NIH Research Projects · FY 2025 · 2025-09
I am a Research Associate and the Core Manager of the Biostatistics Shared Resource in the Sidney Kimmel Comprehensive Cancer Center (SKCCC) at Johns Hopkins University. This Core offers comprehensive biostatistical support to members of the Cancer Center, including standard study design and analysis to more innovative methods development and validation. In my role as Core Manager of the Shared Resource, I oversee and coordinate the biostatistical services provided in the Core and support the mentoring of junior statisticians.
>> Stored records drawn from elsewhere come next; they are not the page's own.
(** * Procedural scene generator: hashing, seeded generator, blueprint, frame

    A shallow embedding of the deterministic core of [src/app/page.tsx]
    ([hashString], [createRng], [buildScene], [drawScene]) and the
    properties its specification states about it. *)

From Stdlib Require Import ZArith QArith Qround Qpower Qabs Qreduction.
From Stdlib Require Import Lia Lqa List String Ascii Bool.
From stdpp Require Import base list.

Local Open Scope Z_scope.

(** ** JavaScript numbers

    A JavaScript [number] is an IEEE 754 binary64 value.  Every finite
    binary64 value is a rational, so finite numbers are modelled as [Q] and
    each arithmetic operator computes the exact rational result and rounds
    it to the nearest binary64 value, ties to even, as IEEE 754 defines the
    operators.  Subnormals are covered (the exponent of the last place
    never goes below -1074); overflow to [Infinity] and [NaN] are outside
    the model. *)

Module Double.

Definition num := Q.
Bind Scope Q_scope with num.

Definition pow2 (k : Z) : Q := Qpower 2 k.

(** [ex2 x] is the binade of a positive [x]: [2^(ex2 x) <= x < 2^(ex2 x + 1)]. *)
Definition ex2 (x : Q) : Z :=
  let e0 := Z.log2 (Qnum x) - Z.log2 (Zpos (Qden x)) in
  if Qle_bool (pow2 e0) x then e0 else e0 - 1.

(** Nearest integer, ties to the even one. *)
Definition rne (m : Q) : Z :=
  let f := Qfloor m in
  match (m - inject_Z f ?= 1 # 2)%Q with
  | Lt => f
  | Gt => f + 1
  | Eq => if Z.even f then f else f + 1
  end.

(** Exponent of the unit in the last place of the binade of [x]. *)
Definition ulp_exp (x : Q) : Z := Z.max (ex2 x - 52) (-1074).

Definition rnd_pos (x : Q) : Q :=
  let k := ulp_exp x in
  Qred (inject_Z (rne (x / pow2 k)) * pow2 k).

(** Rounding to binary64. *)
Definition rnd (x : Q) : num :=
  match (x ?= 0)%Q with
  | Eq => 0%Q
  | Gt => rnd_pos x
  | Lt => Qred (- rnd_pos (- x))
  end.

(** The arithmetic operators [+ - * /] on numbers. *)
Definition add (x y : num) : num := rnd (x + y).
Definition sub (x y : num) : num := rnd (x - y).
Definition mul (x y : num) : num := rnd (x * y).
Definition div (x y : num) : num := rnd (x / y).

(** A decimal literal of the source denotes the nearest binary64 value. *)
Definition lit (q : Q) : num := rnd q.

(** [Math.floor], on a finite number. *)
Definition floor (x : num) : Z := Qfloor x.

(** [x % y] on finite numbers with [y] not zero: the remainder has the sign
    of the dividend and is computed exactly (it is always representable). *)
Definition trunc (x : Q) : Z := if Qle_bool 0 x then Qfloor x else Qceiling x.
Definition rem (x y : num) : num := Qred (x - inject_Z (trunc (x / y)) * y).

Definition max (x y : num) : num := if Qle_bool x y then y else x.
Definition min (x y : num) : num := if Qle_bool x y then x else y.

(** Integers, which are binary64 values up to 2^53 in magnitude. *)
Definition ofZ (z : Z) : num := inject_Z z.
Definition ofNat (n : nat) : num := inject_Z (Z.of_nat n).

(** [Math.PI]: the binary64 value 0x1.921fb54442d18p+1. *)
Definition PI : num := Qred (884279719003555 # 281474976710656).

End Double.

(** ** 32-bit integer operators *)

(** [ToInt32] of an integer-valued number: reduce modulo 2^32 into
    [-2^31, 2^31). *)
Definition toInt32 (z : Z) : Z :=
  let u := z mod 2 ^ 32 in
  if u <? 2 ^ 31 then u else u - 2 ^ 32.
To this application, I bring my expertise in population-based health services outcomes research supporting the mission of the Cancer Prevention and Control program, primarily leveraging the Surveillance, Epidemiology, and End Results (SEER)-Medicare database, a program linking Medicare claims to those enrolled in the SEER cancer registry. The SEER-Medicare program is currently at an important point where new data is being made available, opening new and previously unavailable avenues for research. There is an increasing need for expertise that builds on this crucial data linkage. In this application, I highlight key areas of research that illustrate my expertise with this data and unique position possessing the skills needed to execute the statistical methodology required to successfully complete future projects. I will specifically discuss 1) prior projects using large datasets, focusing on SEER-Medicare data, 2) an extension to SEER-Medicare which links administrative housing data, 3) future data linkages that are currently on the horizon, 4) methodological considerations for using observational data linkages, and 5) how my role will enable me to effectively partner with investigators to answer high priority questions using real data, supporting the research mission of the Cancer Prevention and Control program in the Cancer Center. With the support of this R50 award, I will be able to manage the use of these resources in a more coordinated manner by leveraging data across multiple projects while training junior statisticians. It would also allow me to master my skills as a critical team member supporting the Cancer Prevention and Control program’s goals to answer real world questions on drivers of cancer-related care.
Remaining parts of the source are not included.